Last week I said that when architects vote in primary elections, their influence is amplified.  That’s not some Pollyana-tinted, high-school-civics-virtue claim. It’s real; the numbers don’t lie.

In November 2016, there were more than 19 million voting age population (VAP) Texans, 78% of whom, just over 15 million, registered to vote, with 60% of those folks casting a ballot.  In March of the same year, the corresponding numbers were 74% of the VAP took the trouble to register, but only 30% actually voted.  Far worse than that initial primary participation, however, only 4%, a little over 563,000 voters, took part in the primary run-offs.

Average November participation in a presidential election year nets just under 80% of VAP Texans registering to vote, and only 58% of those registered actually casting a ballot.  Contrast that with figures from “off-cycle” candidate-election years (when we elect our Governor and most statewide officials), and a significant drop is quickly apparent—of the 76% of the VAP that registers, only 35% vote, slightly better than one out of every three (1/3).  Corresponding “non-candidate” figures are 73% VAP registration, with 11% voting.  (These are the constitutional amendment elections in odd-numbered years.)

More people vote in general elections than in the primary, and more people in presidential years than in “off-cycle” years.  The next time Texans vote is a primary election in an “off” cycle, historically better only than an odd-year vote—but aren’t all Texas elections odd.

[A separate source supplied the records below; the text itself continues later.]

Lemma group_by_ok gs r : Forall col_ok gs ->
  resolve_group_by GetTable (group_item <$> gs) r =
  Some (set_references (agg_references_ r) (group_by_references_ r ++ (ref_of GetTable <$> gs)) (order_by_references_ r) (project_references_ r) r, inr tt).
Proof.
  intros H. revert r. induction H as [|c gs Hc _ IH]; intros r.
  - cbn. rewrite app_nil_r. by destruct r.
  - rewrite fmap_cons. cbn [resolve_group_by]. cbn [group_item pExpr col_expr iColumn]. rewrite (proj2 (Z.leb_le _ _)) by lia.
    change (mkExpr _ _ _ _ _ _ _ _) with (col_expr c).
    erewrite bind_val by (by erewrite bind_defined by (by apply column_ref_ok)). rewrite IH. cbn. by rewrite <- app_assoc.
Qed.

Lemma land_desc desc : negb (Z.land (if (desc : bool) then 1 else 0) KEYINFO_ORDER_DESC =? 0) = desc.
Proof. by destruct desc. Qed.

Lemma order_by_ok os r : Forall (order_ok (project_references_ r)) os ->
  resolve_order_by GetTable (order_item <$> os) r =
  Some (set_references (agg_references_ r) (group_by_references_ r) (order_by_references_ r ++ omap (order_ref (project_references_ r)) os)
          (project_references_ r) r, inr tt).
Proof.
  revert r. induction os as [|o os IH]; intros r H.
  - cbn. rewrite app_nil_r. by destruct r.
  - apply Forall_cons_1 in H as [Ho H]. rewrite fmap_cons. cbn [resolve_order_by].
    set (r1 := match order_ref (project_references_ r) o with Some x => push_order x r | None => r end).
    assert (project_references_ r1 = project_references_ r) as Ep by (unfold r1; by destruct (order_ref _ o)).
    erewrite bind_val with (s1 := r1).
    + rewrite IH by (by rewrite Ep). rewrite Ep. cbn [omap list_omap]. unfold r1. destruct (order_ref _ o); cbn; [by rewrite <- app_assoc | done].
    + unfold r1. destruct o as [c [|n] desc|[|n] desc]; cbn [order_item order_ref sortFlags iOrderByCol pExpr].
      * by rewrite land_desc.
      * rewrite land_desc, (proj2 (Z.ltb_lt _ _)), (proj2 (Z.leb_le _ _)) by (cbn; lia).
        cbn [andb]. change (op (col_expr c) =? TK_AGG_FUNCTION) with false. cbv iota.
        by erewrite bind_defined by (by apply column_ref_ok).
      * by rewrite land_desc.
      * rewrite land_desc, (proj2 (Z.ltb_lt _ _)), (proj2 (Z.leb_le _ _)) by (cbn; lia).
        cbn [andb op]. change (TK_AGG_FUNCTION =? TK_AGG_FUNCTION) with true. cbv iota. rewrite bind_get.
        destruct (lookup_lt_is_Some_2 (project_references_ r) n) as [p Hp]; [exact Ho |].
        replace (Z.to_nat (Z.of_nat (S n) - 1)) with n by lia. erewrite bind_defined by exact Hp. by rewrite Hp.
Qed.

(** What the clauses after the predicates leave alone. *)
Definition same_trees (r r' : SelectResolver) : Prop :=
  select_predicates_ r' = select_predicates_ r /\ next_address r' = next_address r /\
  group_by_references_ r' = group_by_references_ r /\ order_by_references_ r' = order_by_references_ r /\
  project_references_ r' = project_references_ r /\ agg_references_ r' = agg_references_ r /\ resolve_status_ r' = resolve_status_ r.

Lemma matches_same D cs r r' :
  select_predicates_ r' = select_predicates_ r -> next_address r' = next_address r -> matches D cs r -> matches D cs r'.
Proof. intros E En [Hd He Hi]. constructor; by rewrite ?E, ?En. Qed.

Lemma add_joins_trees ps r : same_trees r (add_joins get_name ps r).
Proof.
  unfold same_trees. revert r. induction ps as [|p ps IH]; intros r; [done |]. cbn [add_joins foldl]. specialize (IH (add_join get_name p r)).
  unfold add_joins in IH. unfold add_join in *. destruct (cr_table (right_col_ p) =? Agg.nullptr); exact IH.
Qed.

Lemma check_trees iterate r b r' : CheckJoinSupport get_name iterate r = Some (b, r') ->
  same_trees r r' /\ join_predicates_ r' = join_predicates_ r.
Proof.
  unfold CheckJoinSupport, same_trees. destruct (existsb _ _); [by intros [= <- <-] |].
  destruct (start_table _ _) as [[p t]|]; [| by intros [= <- <-]].
  case_bool_decide; [by intros [= <- <-] |]. destruct (follow _ _ _ _ _ _) as [[[ps|] g]|]; cbn; intros E; by simplify_eq.
Qed.

(** The whole of [resolve_where]. *)
Lemma where_evaluates iterate c cs (gs : list Col) (os : list OrderTerm) q r r1 res (ps := omap (join_of GetTable get_num_rows) (c :: cs)) b r3 :
  pWhere q = Some (where_expr c cs) -> pGroupBy q = Some (group_item <$> gs) -> pOrderBy q = Some (order_item <$> os) ->
  ResolvePredExpr GetTable (where_expr c cs) r = Some (r1, inr res) -> resolve_status_ r1 = true ->
  Forall conjunct_ok (c :: cs) -> CheckJoinSupport get_name iterate (add_joins get_name ps r1) = Some (b, r3) ->
  Forall col_ok gs -> Forall (order_ok (project_references_ r1)) os ->
  exists r', resolve_where GetTable get_name get_num_rows iterate q r = Some (r', inr b) /\
    r' = (if b then set_references (agg_references_ r1) (group_by_references_ r1 ++ (ref_of GetTable <$> gs))
                      (order_by_references_ r1 ++ omap (order_ref (project_references_ r1)) os) (project_references_ r1) r3
          else r3).
Proof.
  intros Hw Hg Ho E1 Hst Hok E3 Hgs Hos. unfold resolve_where. rewrite Hw, Hg, Ho.
  erewrite bind_val by exact E1. rewrite bind_get, Hst. cbn [negb].
  erewrite bind_val by (by apply joins_resolved). fold ps. rewrite bind_get.
  erewrite bind_defined by exact E3. cbv beta iota. rewrite bind_modify.
  pose proof (add_joins_trees ps r1) as (_ & _ & G1 & O1 & P1 & A1 & _).
  apply check_trees in E3 as [(_ & _ & G3 & O3 & P3 & A3 & _) _]. rewrite G1 in G3. rewrite O1 in O3. rewrite P1 in P3. rewrite A1 in A3.
  destruct b; cbn [negb]; [| by eexists].
  erewrite bind_val by (by apply group_by_ok). cbn [default].
  erewrite bind_val by (apply order_by_ok; cbn; by rewrite P3). eexists. split; [done |]. cbn. by rewrite G3, O3, P3, A3.
Qed.

End Clauses.
End ClauseProof.

Import ClauseProof.


(** ** A statement of the star schema benchmark

    [lineorder] has cursor 0, [date] has cursor 1. *)

Definition demo_lineorder : Table := mkTable "lineorder" ["lo_orderdate"; "lo_discount"; "lo_quantity"; "lo_revenue"; "lo_custkey"]%string.
Definition demo_date : Table := mkTable "date" ["d_datekey"; "d_year"; "d_month"; "d_day"]%string.
Definition lo (i : nat) : Col := mkCol demo_lineorder 0 i.
Definition da (i : nat) : Col := mkCol demo_date 1 i.

Definition demo_get_table (name : string) : option Z :=
  if bool_decide (name = "lineorder"%string) then Some 1 else if bool_decide (name = "date"%string) then Some 2 else None.
Definition demo_get_name (t : Z) : string := if t =? 1 then "lineorder" else "date".
Definition demo_num_rows (t : Z) : Z := if t =? 1 then 6000 else 365.

(** The resolver after the FROM clause. *)
Definition demo_resolver : SelectResolver :=
  set_select_predicates (<["lineorder"%string := None]> (<["date"%string := None]> ∅)) newSelectResolver.

(** [lo_orderdate = d_datekey AND d_year = 1993 AND lo_discount BETWEEN 1 AND 3 AND lo_quantity < 25] *)
Definition demo_join : Conjunct := JoinOn (lo 0) (da 0).
Definition demo_conjuncts : list Conjunct :=
  [Comparison TK_EQ (da 1) (IntLit 1993); Between (lo 1) 1 3; Comparison TK_LT (lo 2) (IntLit 25)].
Definition demo_query : Sqlite3Select :=
  mkSelect [] 0 None (Some (where_expr demo_join demo_conjuncts)) (Some (group_item <$> [da 1])) false
    (Some (order_item <$> [OrderColumn (da 1) 1 true])) false.

Lemma demo_joins_ok get_name m : joins_ok get_name [] (set_select_predicates m newSelectResolver).
Proof. constructor; [done | done | done | apply map_Forall_empty]. Qed.


(** ** What happens to other statements *)

(** The tree entered for a table after a WHERE clause, as the list of its columns
    in the order of the tree; the outer [None] is undefined behaviour. *)
Fixpoint node_columns (n : Node) : list string :=
  match n with PredicateNode p => [pred_col p] | ConnectiveNode l r _ => node_columns l ++ node_columns r end.
Definition demo_columns (c : Conjunct) (cs : list Conjunct) (t : string) : option (list string) :=
  match ResolvePredExpr demo_get_table (where_expr c cs) demo_resolver with
  | Some (r, _) => Some (match select_predicates_ r !! t with Some (Some tree) => node_columns (root_ tree) | _ => [] end)
  | None => None
  end.

(** Of three conjuncts on a table whose cursor is not 0 the third one is lost. *)
Theorem third_conjunct_lost :
  demo_columns (Comparison TK_EQ (da 1) (IntLit 1993)) [Comparison TK_EQ (da 2) (IntLit 1); Comparison TK_EQ (da 3) (IntLit 2)] "date" =
  Some ["d_year"; "d_month"]%string.
Proof. vm_compute. reflexivity. Qed.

Architects will never have big numbers in Texas, or anywhere else.  The talent and dedication required to be a licensed professional are so demanding that membership is automatically self-limiting.  But the math gives the same message—if others don’t vote, and architects do, our voice is that much stronger and more significant.

The only architect to serve in Congress that I’ve personally known once told an AIA Grassroots crowd that the two best professional degrees to prepare one for real world success were architecture and law, because they included or encouraged conflict resolution.  An attorney’s training is rooted in reaching common ground via compromise, eliminating conflict, while an architect’s is achieved by a more positive or aspirational consensus approach.  The former emerged out of conflict, the latter from shared vision.

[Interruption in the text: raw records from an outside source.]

Lemma build_select_ok jm n0 entries : forall acc s,
  fresh_results s -> n0 <= next_result s -> sel_ok n0 s acc -> Forall (fun e => is_Some (GetTable e.1)) entries ->
  exists s' sel, build_select GetTable jm entries acc s = Some (s', inr (Some sel)) /\ grows s s' /\ sel_ok n0 s' sel /\
    dom (select_result_map sel) = dom (select_result_map acc) ∪ list_to_set entries.*1 /\
    length (select_result sel) = (length (select_result acc) + length entries)%nat.
Proof.
  induction entries as [|[name tree] entries IH]; intros acc s Hf Hn I HT.
  - exists s, acc. split_and!; [done | by apply results_refl | done | cbn; set_solver | cbn; lia].
  - apply Forall_cons_1 in HT as [[t Ht] HT]. cbn in Ht. cbn [build_select].
    destruct (make_result_ok s Hf) as (s1 & E1 & G1 & N1). erewrite bind_val by exact E1.
    destruct (make_result_ok s1 (g_fresh _ _ G1)) as (s2 & E2 & G2 & N2). erewrite bind_val by exact E2.
    rewrite Ht. cbv zeta. pose proof (results_trans _ _ _ G1 G2) as G12.
    set (joined := bool_decide (is_Some (jm !! name))). set (many := (1 <? size jm)%nat).
    destruct (append_ok s2 (next_result s) t (g_fresh _ _ G2)) as (si & Ei & Gi & Ni & Si); [lia |].
    destruct (append_ok s2 (next_result s1) t (g_fresh _ _ G2)) as (so & Eo & Go & No & So); [lia |].
    set (hash := SelectBuildHashOp t (next_result s) (next_result s1) tree (join_column jm name)).
    assert (exists op s3,
      (if joined && many then _ ← append (next_result s) t; mret (Some hash)
       else match tree with
            | None => _ ← append (next_result s1) t; mret None
            | Some tr => _ ← append (next_result s) t;
                if negb joined && negb many then mret (Some (SelectOp t (next_result s) (next_result s1) tr)) else mret (Some hash)
            end : PM (option PlanOp)) s2 = Some (s3, inr op) /\ grows s2 s3 /\ next_result s3 = next_result s + 2 /\
      match op with Some b => output b = next_result s1 /\ inputs b = [next_result s] /\ supplied s3 (next_result s)
                  | None => supplied s3 (next_result s1) end) as (op & s3 & E3 & G3 & N3 & Hop).
    { destruct (joined && many); [exists (Some hash), si | destruct tree as [tr|]; [| exists None, so]].
      - erewrite bind_val by exact Ei. split_and!; [done | done | lia | done | done | done].
      - destruct (negb joined && negb many); [exists (Some (SelectOp t (next_result s) (next_result s1) tr)), si | exists (Some hash), si];
          erewrite bind_val by exact Ei; (split_and!; [done | done | lia | done | done | done]).
      - erewrite bind_val by exact Eo. split_and!; [done | done | lia | done]. }
    erewrite bind_val by exact E3.
    assert (sel_ok n0 s3 (add_selection name (is_predicate_avail acc || bool_decide (is_Some op)) (next_result s1) op acc)) as I3.
    { eapply sel_ok_add; [exact I | by eapply results_trans | done | done | lia | lia |]. exact Hop. }
    destruct (IH _ s3 (g_fresh _ _ G3) ltac:(lia) I3 HT) as (s' & sel & E & G & I' & Hd & Hl).
    exists s', sel. split_and!; [exact E | | done | |].
    + eapply results_trans; [exact G12 |]. by eapply results_trans.
    + rewrite Hd. cbn. rewrite dom_insert_L. set_solver.
    + rewrite Hl. cbn. rewrite length_app. cbn. lia.
Qed.

(** The joins made since address [n1], given the results [outs] of other
    operators. *)
Record joins_built (n1 : Z) (s : Results) (outs : list Z) (ops : list PlanOp) : Prop := {
  jb_window : Forall (fun b => n1 <= output b < next_result s) ops;
  jb_sorted : StronglySorted Z.lt (output <$> ops);
  jb_inputs : Forall (fun b => Forall (fun x => x < output b /\ (supplied s x \/ x ∈ outs \/ x ∈ (output <$> ops))) (inputs b)) ops
}.

Lemma side_result_ok sel_preds n0 s sel c :
  fresh_results s -> sel_ok n0 s sel -> dom sel_preds ⊆ dom (select_result_map sel) -> cr_table c <> Agg.nullptr ->
  exists s' x, side_result get_name sel_preds (select_result_map sel) c s = Some (s', inr x) /\ grows s s' /\
    x < next_result s' /\ (supplied s' x \/ x ∈ (output <$> select_operators sel)).
Proof.
  intros Hf I Hd Hc. unfold side_result, name_of. rewrite (proj2 (Z.eqb_neq _ _) Hc). erewrite bind_defined by done.
  set (name := get_name (cr_table c)). destruct (sel_preds !! name) as [o|] eqn:E.
  - assert (name ∈ dom (select_result_map sel)) as [x Hx]%elem_of_dom by (apply Hd, elem_of_dom; eauto).
    exists s, x. rewrite Hx. pose proof (so_map _ _ _ I _ _ Hx) as Hin. cbn in Hin.
    pose proof (proj1 (Forall_forall _ _) (so_results _ _ _ I) _ Hin) as [Hw Hs].
    split_and!; [done | by apply results_refl | lia | done].
  - destruct (make_result_ok s Hf) as (s1 & E1 & G1 & N1). erewrite bind_val by exact E1.
    destruct (append_ok s1 (next_result s) (cr_table c) (g_fresh _ _ G1)) as (s2 & E2 & G2 & N2 & S2); [lia |].
    erewrite bind_val by exact E2. exists s2, (next_result s). split_and!; [done | by eapply results_trans | lia | by left].
Qed.

Lemma sel_ok_grows n0 s s' sel : grows s s' -> sel_ok n0 s sel -> sel_ok n0 s' sel.
Proof.
  intros G [Hw Hnd Hin Hr Hm]. pose proof (g_next _ _ G) as Hn. constructor; [| done | | | done].
  - eapply Forall_impl; [exact Hw |]. cbn. lia.
  - eapply Forall_impl; [exact Hin |]. intros b Hb. eapply Forall_impl; [exact Hb |]. cbn. intros x (? & ? & ?).
    split_and!; [lia | done | by apply (g_supplied _ _ G)].
  - eapply Forall_impl; [exact Hr |]. cbn. intros x [? Hx]. split; [lia |]. destruct Hx; [left; by apply (g_supplied _ _ G) | by right].
Qed.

This is why architects must be active participants and public leaders at every level.  You’ve seen how individual details can impact the overall vision.  You have refined an innate skill to create—to make things better—through an arduous, mentally and physically challenging education/experience/examination process.   That’s what made you someone needed now, more than ever, to envision and inspire more inclusive, efficient, sustainable, beautiful and healthy communities at home, in Austin, or in Washington, DC.

The first step in shaping the built environment, in making it all it can and should be, is VOTE.  Do it NOW, while others are staying home in droves.  We can’t afford for our thinkers and dreamers to be discouraged, to sit on their hands and do nothing.  REGISTER NOW, and VOTE EVERY TIME THE POLLS ARE OPEN.  It’s the first step on a responsible, rewarding path.